START DATA FOR THIS TASK

Lemma app_top5_view_outcome y :
  outcome (has d "Total_GW") (App.top5_view d y).
Proof using HE HY.
  unfold App.top5_view, App.latest_year_data, App.country_total_renewable.
  unfold has. case_bool_decide as HT.
  - destruct (groupby_sum_cols ["Entity"; "Year"] ["Total_GW"] d) as (t & -> & Ht).
    { cbn [app]. present. }
    cbn [mbind result_bind].
    rewrite where_cols by (rewrite Ht; apply (bool_decide_unpack _); by vm_compute).
    cbn [mbind result_bind].
    rewrite where_cols by (cbn [select columns]; rewrite Ht; apply (bool_decide_unpack _); by vm_compute).
    erewrite lift_bind_Ok by done.
    set (latest := select (year_is y) (select not_world t)).
    destruct (negb (empty latest)); [|apply succeeds_write].
    unfold App.top_5_entities.
    rewrite require_Ok by (cbn [latest select columns]; rewrite Ht; apply (bool_decide_unpack _); by vm_compute).
    cbn [mbind result_bind].
    set (filled := assign "Total_GW" _ latest).
    assert (columns filled = ["Entity"; "Year"; "Total_GW"]) as Hfilled.
    { unfold filled, assign. cbn [columns latest select]. rewrite Ht.
      by rewrite bool_decide_true by (apply (bool_decide_unpack _); by vm_compute). }
    destruct (nlargest_cols 5 "Total_GW" filled) as (top & -> & Htop).
    { rewrite Hfilled. apply (bool_decide_unpack _). by vm_compute. }
    cbn [mbind result_bind].
    rewrite require_Ok by (rewrite Htop, Hfilled; apply (bool_decide_unpack _); by vm_compute).
    cbn [mbind result_bind]. erewrite lift_bind_Ok by done.
    destruct (column "Entity" top) as [|e es]; [apply succeeds_write|].
    unfold App.top5_time_series. rewrite where_cols by present.
    cbn [mbind result_bind].
    destruct (sort_values_cols "Year" true (select (λ r, isin (e :: es) (cell r "Entity")) d))
      as (sorted & -> & Hsorted); [done|].
    cbn [mbind result_bind]. rewrite dropna_cols by (rewrite Hsorted; present).
    erewrite lift_bind_Ok by done. apply succeeds_chart_or_info.
  - destruct (groupby_sum_missing ["Entity"; "Year"] ["Total_GW"] d) as [l ->].
    { cbn [app]. rewrite !Forall_cons. tauto. }
    cbn [mbind result_bind]. erewrite lift_bind_Raise by done. by repeat eexists.
Qed.

Lemma app_comparison_view_outcome :
  outcome (has d "Capacity_per_Capita_kW") (App.comparison_view d).
Proof using HE HY.
  unfold App.comparison_view, App.df_comp. rewrite !where_cols by present.
  cbn [mbind result_bind]. unfold has. case_bool_decide as HT.
  - rewrite !dropna_cols by present. erewrite !lift_bind_Ok by done.
    set (df_comp_2010 := select _ (select _ d)).
    set (df_comp_2023 := select _ (select (λ r, year_is App.year_2023 r && not_world r) d)).
    destruct (negb (empty df_comp_2010) && negb (empty df_comp_2023)); [|apply succeeds_write].
    unfold App.top10_2023_entities.
    destruct (nlargest_cols 10 "Capacity_per_Capita_kW" df_comp_2023) as (top & -> & Htop);
      [done|].
    cbn [mbind result_bind]. rewrite require_Ok by (rewrite Htop; present).
    cbn [mbind result_bind]. erewrite lift_bind_Ok by done.
    destruct (column "Entity" top) as [|e es]; [apply succeeds_write|].
    unfold App.comparison_data. rewrite where_cols by present.
    cbn [mbind result_bind]. rewrite require_Ok by present.
    cbn [mbind result_bind]. rewrite dropna_cols.
    2:{ unfold assign. cbn [columns select]. rewrite bool_decide_true by done. present. }
    erewrite lift_bind_Ok by done.
    set (data := select _ (assign _ _ _)).
    destruct (negb (empty data)); [|apply succeeds_write].
    unfold App.category_order.
    destruct (sort_values_cols "Capacity_per_Capita_kW" true
                {| columns := columns df_comp_2023;
                   rows := flat_map (λ e0, List.filter (λ r, value_eqb (cell r "Entity") e0)
                                             (rows df_comp_2023)) (e :: es) |})
      as (sorted & -> & _); [done|].
    cbn [mbind result_bind]. erewrite lift_bind_Ok by done. apply succeeds_write.
  - destruct (dropna_missing ["Capacity_per_Capita_kW"]
                (select (λ r, year_is App.year_2010 r && not_world r) d)) as [l ->].
    { rewrite !Forall_cons. cbn [select columns]. tauto. }
    erewrite lift_bind_Raise by done. by repeat eexists.
Qed.
End outcomes.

END DATA FOR THIS TASK

> [EXERCISE REQUIREMENTS] A complete, exact copy of the material above is the expected answer.

> [FINISHED TASK]
Lemma app_top5_view_outcome y :
  outcome (has d "Total_GW") (App.top5_view d y).
Proof using HE HY.
  unfold App.top5_view, App.latest_year_data, App.country_total_renewable.
  unfold has. case_bool_decide as HT.
  - destruct (groupby_sum_cols ["Entity"; "Year"] ["Total_GW"] d) as (t & -> & Ht).
    { cbn [app]. present. }
    cbn [mbind result_bind].
    rewrite where_cols by (rewrite Ht; apply (bool_decide_unpack _); by vm_compute).
    cbn [mbind result_bind].
    rewrite where_cols by (cbn [select columns]; rewrite Ht; apply (bool_decide_unpack _); by vm_compute).
    erewrite lift_bind_Ok by done.
    set (latest := select (year_is y) (select not_world t)).
    destruct (negb (empty latest)); [|apply succeeds_write].
    unfold App.top_5_entities.
    rewrite require_Ok by (cbn [latest select columns]; rewrite Ht; apply (bool_decide_unpack _); by vm_compute).
    cbn [mbind result_bind].
    set (filled := assign "Total_GW" _ latest).
    assert (columns filled = ["Entity"; "Year"; "Total_GW"]) as Hfilled.
    { unfold filled, assign. cbn [columns latest select]. rewrite Ht.
      by rewrite bool_decide_true by (apply (bool_decide_unpack _); by vm_compute). }
    destruct (nlargest_cols 5 "Total_GW" filled) as (top & -> & Htop).
    { rewrite Hfilled. apply (bool_decide_unpack _). by vm_compute. }
    cbn [mbind result_bind].
    rewrite require_Ok by (rewrite Htop, Hfilled; apply (bool_decide_unpack _); by vm_compute).
    cbn [mbind result_bind]. erewrite lift_bind_Ok by done.
    destruct (column "Entity" top) as [|e es]; [apply succeeds_write|].
    unfold App.top5_time_series. rewrite where_cols by present.
    cbn [mbind result_bind].
    destruct (sort_values_cols "Year" true (select (λ r, isin (e :: es) (cell r "Entity")) d))
      as (sorted & -> & Hsorted); [done|].
    cbn [mbind result_bind]. rewrite dropna_cols by (rewrite Hsorted; present).
    erewrite lift_bind_Ok by done. apply succeeds_chart_or_info.
  - destruct (groupby_sum_missing ["Entity"; "Year"] ["Total_GW"] d) as [l ->].
    { cbn [app]. rewrite !Forall_cons. tauto. }
    cbn [mbind result_bind]. erewrite lift_bind_Raise by done. by repeat eexists.
Qed.

Lemma app_comparison_view_outcome :
  outcome (has d "Capacity_per_Capita_kW") (App.comparison_view d).
Proof using HE HY.
  unfold App.comparison_view, App.df_comp. rewrite !where_cols by present.
  cbn [mbind result_bind]. unfold has. case_bool_decide as HT.
  - rewrite !dropna_cols by present. erewrite !lift_bind_Ok by done.
    set (df_comp_2010 := select _ (select _ d)).
    set (df_comp_2023 := select _ (select (λ r, year_is App.year_2023 r && not_world r) d)).
    destruct (negb (empty df_comp_2010) && negb (empty df_comp_2023)); [|apply succeeds_write].
    unfold App.top10_2023_entities.
    destruct (nlargest_cols 10 "Capacity_per_Capita_kW" df_comp_2023) as (top & -> & Htop);
      [done|].
    cbn [mbind result_bind]. rewrite require_Ok by (rewrite Htop; present).
    cbn [mbind result_bind]. erewrite lift_bind_Ok by done.
    destruct (column "Entity" top) as [|e es]; [apply succeeds_write|].
    unfold App.comparison_data. rewrite where_cols by present.
    cbn [mbind result_bind]. rewrite require_Ok by present.
    cbn [mbind result_bind]. rewrite dropna_cols.
    2:{ unfold assign. cbn [columns select]. rewrite bool_decide_true by done. present. }
    erewrite lift_bind_Ok by done.
    set (data := select _ (assign _ _ _)).
    destruct (negb (empty data)); [|apply succeeds_write].
    unfold App.category_order.
    destruct (sort_values_cols "Capacity_per_Capita_kW" true
                {| columns := columns df_comp_2023;
                   rows := flat_map (λ e0, List.filter (λ r, value_eqb (cell r "Entity") e0)
                                             (rows df_comp_2023)) (e :: es) |})
      as (sorted & -> & _); [done|].
    cbn [mbind result_bind]. erewrite lift_bind_Ok by done. apply succeeds_write.
  - destruct (dropna_missing ["Capacity_per_Capita_kW"]
                (select (λ r, year_is App.year_2010 r && not_world r) d)) as [l ->].
    { rewrite !Forall_cons. cbn [select columns]. tauto. }
    erewrite lift_bind_Raise by done. by repeat eexists.
Qed.
End outcomes.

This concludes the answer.